(** The amended C6 for the value ["00000"]: without a latitude, and with
    the coordinates of a point the geocoder knows nothing about. *)
Lemma shape_zipcode_fallback_witness :
  shape_zipcode (fun _ => true) (fun _ _ => Raise RequestError)
    "00000" None (Some "-97.74") (new_wrangler ∅)
  = Ok (VNone, write_zipcode (new_wrangler ∅) ("00000", VNone))
  /\ shape_zipcode (fun _ => true) (fun _ _ => Ok None)
       "00000" (Some "30.27") (Some "-97.74") (new_wrangler ∅)
     = Ok (VNone, write_zipcode (new_wrangler ∅) ("00000", VNone)).
Proof.
  split.
  - apply (shape_zipcode_fallback (fun _ => true)
             (fun _ _ => Raise RequestError) "00000" None (Some "-97.74")
             (new_wrangler ∅) eq_refl).
    by left.
  - exact (proj2 (shape_zipcode_fallback (fun _ => true) (fun _ _ => Ok None)
                    "00000" (Some "30.27") (Some "-97.74") (new_wrangler ∅)
                    eq_refl)
             "30.27" "-97.74" None eq_refl eq_refl eq_refl eq_refl eq_refl).
Defined.

(** The first branch does not look at the coordinates. *)
Lemma shape_zipcode_regional
    (float_ok : string -> bool)
    (geocode : string -> string -> result (option Z))
    (zcode m : string) (lat lon : option string) (w : Wrangler) :
  regional (findall_d5 (Str.ascii_only zcode)) = Some m ->
  shape_zipcode float_ok geocode zcode lat lon w
  = Ok (VStr m, write_zipcode w (Str.ascii_only zcode, VStr m)).
Proof. intros H. unfold shape_zipcode. by rewrite H. Qed.

(** ** Population figures *)

(** C4 (the code at the failing input).  [Austin] is in the reference
    table, with the estimate [931830]; the lookup is made with the literal
    key ['name'], finds nothing, and the parsed figure comes back with no
    line written. *)
Theorem shape_population_ignores_table :
  Examples.table !! "Austin" = Some ("790390", "931830")
  /\ shape_population "Austin" "790390" (new_wrangler Examples.table)
     = Ok (VInt 790390, new_wrangler Examples.table).
Proof. split; vm_compute; reflexivity. Qed.

(** What [shape_population] returns never depends on the place name. *)
Lemma shape_population_any_name (name name' popul : string) (w : Wrangler) :
  fst <$> (match shape_population name popul w with
           | Ok r => Some r
           | Raise _ => None
           end)
  = fst <$> (match shape_population name' popul w with
             | Ok r => Some r
             | Raise _ => None
             end).
Proof.
  unfold shape_population. destruct (py_int popul) as [n | e]; [| done].
  cbn [rbind].
  by destruct (differs_from_int _ n).
Qed.

(** ** [process_data] *)

(** C3 (the code at the failing input).  The one tag of the document has
    the key [amenity], which no shape function governs; its row is written
    with the value it had, and the counter of corrected tags is 1. *)
Theorem process_data_counts_untouched_tag
    (float_ok : string -> bool)
    (geocode : string -> string -> result (option Z)) (w : Wrangler) :
  process_data float_ok geocode [Examples.restaurant] w
  = Ok (mkCounts 0 1 1,
        write_tag_row
          (write_node_row (reset_data_files w)
             [("id", VStr "1"); ("lat", VStr "30.27");
              ("lon", VStr "-97.74")])
          [("k", VStr "amenity"); ("v", VStr "restaurant");
           ("id", VStr "1")]).
Proof. reflexivity. Qed.

(** C5 (the code at the failing input).  A [population] tag on a node with
    no [name] tag ends the run in an [IndexError]. *)
Theorem process_data_raises
    (float_ok : string -> bool)
    (geocode : string -> string -> result (option Z)) (w : Wrangler) :
  process_data float_ok geocode [Examples.unnamed_place] w = Raise IndexError.
Proof. reflexivity. Qed.

(** ** [audit_population] *)

(** C9 (the code at the failing input).  The second element has a
    population and no name; it yields a triple too, with the empty list for
    a name and the estimate left over from the element before it. *)
Theorem audit_population_unnamed :
  Audit.audit_population ∅ [Examples.austin; Examples.unnamed_place]
  = Ok [(VStr "Austin", "790390", VStr "790390");
        (VList [], "100", VStr "790390")].
Proof. reflexivity. Qed.

(** With the unnamed element first, the estimate is read before it was ever
    assigned. *)
Lemma audit_population_unbound :
  Audit.audit_population ∅ [Examples.unnamed_place; Examples.austin]
  = Raise UnboundLocalError.
Proof. reflexivity. Qed.


(** * Further properties of the wrangler *)

(** ** The unit marker *)

Lemma sub_hash_go_start (b : bool) (s : string) :
  Normal.starts_with Char.is_word (Str.sub_hash_go b s) = true ->
  b = false /\ Normal.starts_with Char.is_word s = true.
Proof.
  revert b. induction s as [| c s IH]; intros b; [done |].
  cbn [Str.sub_hash_go].
  destruct (b && Char.is_word c) eqn:Hskip.
  - intros H. by destruct (IH true H).
  - destruct s as [| d s].
    + cbn [Normal.starts_with]. intros Hc. rewrite Hc in Hskip.
      by destruct b.
    + destruct (Char.is_hash c && Char.is_word d).
      * intros H. by destruct (IH true H).
      * cbn [Normal.starts_with]. intros Hc. rewrite Hc in Hskip.
        by destruct b.
Qed.

Lemma sub_hash_go_clean (b : bool) (s : string) :
  Normal.no_hash_word (Str.sub_hash_go b s) = true.
Proof.
  revert b. induction s as [| c s IH]; intros b; [done |].
  cbn [Str.sub_hash_go].
  destruct (b && Char.is_word c); [apply IH |].
  destruct s as [| d s].
  - cbn. by rewrite andb_false_r.
  - destruct (Char.is_hash c && Char.is_word d) eqn:Hm; [apply IH |].
    cbn [Normal.no_hash_word]. rewrite IH, andb_true_r.
    apply negb_true_iff.
    destruct (Normal.starts_with Char.is_word
                (Str.sub_hash_go false (String d s))) eqn:Hw.
    + apply sub_hash_go_start in Hw as [_ Hd].
      cbn [Normal.starts_with] in Hd. rewrite Hd in Hm. exact Hm.
    + apply andb_false_r.
Qed.

(** X1.  What [re.sub("#\w+", "", street)] returns holds no [#] followed
    by a word character, and removing the markers once more changes
    nothing. *)
Theorem sub_hash_removes_markers (s : string) :
  Normal.no_hash_word (Str.sub_hash s) = true
  /\ Str.sub_hash (Str.sub_hash s) = Str.sub_hash s.
Proof.
  assert (H : Normal.no_hash_word (Str.sub_hash s) = true)
    by apply sub_hash_go_clean.
  split; [exact H | by apply sub_hash_id].
Qed.

(** ** The loops of [shape_streetname] never fail on a token *)

Lemma length_py_insert {A : Type} (l : list A) (i : Z) (x : A) :
  length (PyList.insert l i x) = S (length l).
Proof.
  unfold PyList.insert.
  rewrite length_app. cbn [length]. rewrite length_take, length_drop. lia.
Qed.

Lemma pop_in_range {A : Type} (l : list A) (i : nat) :
  (i < length l)%nat ->
  exists x, l !! i = Some x
            /\ PyList.pop l (Z.of_nat i) = Ok (x, take i l ++ drop (S i) l).
Proof.
  intros Hi. destruct (lookup_lt_is_Some_2 l i Hi) as [x Hx].
  exists x. split; [done |]. by apply pop_lookup.
Qed.

Lemma length_popped {A : Type} (l : list A) (i : nat) :
  (i < length l)%nat -> length (take i l ++ drop (S i) l) = pred (length l).
Proof.
  intros Hi. rewrite length_app, length_take, length_drop. lia.
Qed.

Lemma type_loop_length (idxs : list nat) (els : list string) :
  (forall i, i ∈ idxs -> (i < length els)%nat) ->
  exists out, type_loop (List.map Z.of_nat idxs) els = Ok out
              /\ length out = length els.
Proof.
  revert els. induction idxs as [| i idxs IH]; intros els Hidx.
  { by exists els. }
  assert (Hi : (i < length els)%nat) by (apply Hidx; by left).
  assert (Hrest : forall els' : list string, length els' = length els ->
            forall j, j ∈ idxs -> (j < length els')%nat).
  { intros els' Hlen j Hj. rewrite Hlen. apply Hidx. by right. }
  destruct (pop_in_range els i Hi) as (tok & Htok & Hpop).
  cbn [List.map type_loop]. rewrite (get_lookup _ _ _ Htok). cbn [rbind].
  destruct (dict_get street_types_d (Str.lower tok)) as [c |] eqn:Hc.
  - destruct (String.eqb (Str.lower tok) "hwy").
    + cbn [of_option rbind]. rewrite (set_lookup _ _ _ _ Htok).
      eexists. split; [reflexivity |]. apply length_insert.
    + rewrite Hpop. cbn [rbind]. rewrite Hc. cbn [of_option rbind].
      destruct (IH (PyList.insert (take i els ++ drop (S i) els)
                      (PyList.len els - 1) c)) as (out & Hout & Hlen).
      * apply Hrest. rewrite length_py_insert, length_popped by done. lia.
      * exists out. split; [exact Hout |].
        rewrite Hlen, length_py_insert, length_popped by done. lia.
  - apply IH, Hrest. reflexivity.
Qed.

Lemma street_type_pass_total (street_elements : list string) :
  exists out, street_type_pass street_elements = Ok out
              /\ length out = length street_elements.
Proof.
  unfold street_type_pass, PyList.range. apply type_loop_length.
  intros i Hi. apply list_elem_of_In, in_seq in Hi.
  unfold PyList.len in Hi. lia.
Qed.

(** X2.  The street-type pass never raises, and it returns as many tokens
    as it was given. *)
Theorem street_type_pass_length (street_elements : list string) :
  exists out, street_type_pass street_elements = Ok out
              /\ length out = length street_elements.
Proof. exact (street_type_pass_total street_elements). Qed.

Lemma direction_loop_length (t : string) (ts : list string) :
  exists out,
    direction_loop [0; PyList.len (t :: ts) - 1] (t :: ts) = Ok out
    /\ length out = length (t :: ts).
Proof.
  set (els := t :: ts).
  assert (H0 : els !! 0%nat = Some t) by done.
  destruct (lookup_lt_is_Some_2 els (pred (length els))) as [tl Hl];
    [simpl; lia |].
  assert (Hlast : PyList.len els - 1 = Z.of_nat (pred (length els)))
    by (unfold PyList.len; simpl; lia).
  assert (Hlen : forall i x,
            (i < length els)%nat ->
            length (PyList.insert (take i els ++ drop (S i) els) 0 x)
            = length els).
  { intros i x Hi. rewrite length_py_insert, length_popped by done.
    simpl. lia. }
  cbn [direction_loop].
  change (PyList.get els 0) with (Ok t). cbn [rbind].
  change (PyList.pop els 0) with (Ok (t, ts)).
  destruct (dict_get direc_d t) as [d |] eqn:Hd.
  { cbn [rbind]. rewrite Hd. cbn [of_option rbind].
    eexists. split; [reflexivity |]. by rewrite length_py_insert. }
  destruct (in_list (Str.capitalize t) directions).
  { cbn [rbind]. eexists. split; [reflexivity |].
    by rewrite length_py_insert. }
  rewrite Hlast, (get_lookup _ _ _ Hl). cbn [rbind].
  rewrite (pop_lookup _ _ _ Hl).
  destruct (dict_get direc_d tl) as [d |] eqn:Hd'.
  { cbn [rbind]. rewrite Hd'. cbn [of_option rbind].
    eexists. split; [reflexivity |]. apply Hlen. simpl. lia. }
  destruct (in_list (Str.capitalize tl) directions).
  { cbn [rbind]. eexists. split; [reflexivity |]. apply Hlen. simpl. lia. }
  by exists els.
Qed.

****************************************

THE TASK ▸
Your answer should be every line above that contains the word "Hlen".

EXPECTED ANSWER ▸
  { intros els' Hlen j Hj. rewrite Hlen. apply Hidx. by right. }
                      (PyList.len els - 1) c)) as (out & Hout & Hlen).
        rewrite Hlen, length_py_insert, length_popped by done. lia.
  assert (Hlen : forall i x,
    eexists. split; [reflexivity |]. apply Hlen. simpl. lia. }
  { cbn [rbind]. eexists. split; [reflexivity |]. apply Hlen. simpl. lia. }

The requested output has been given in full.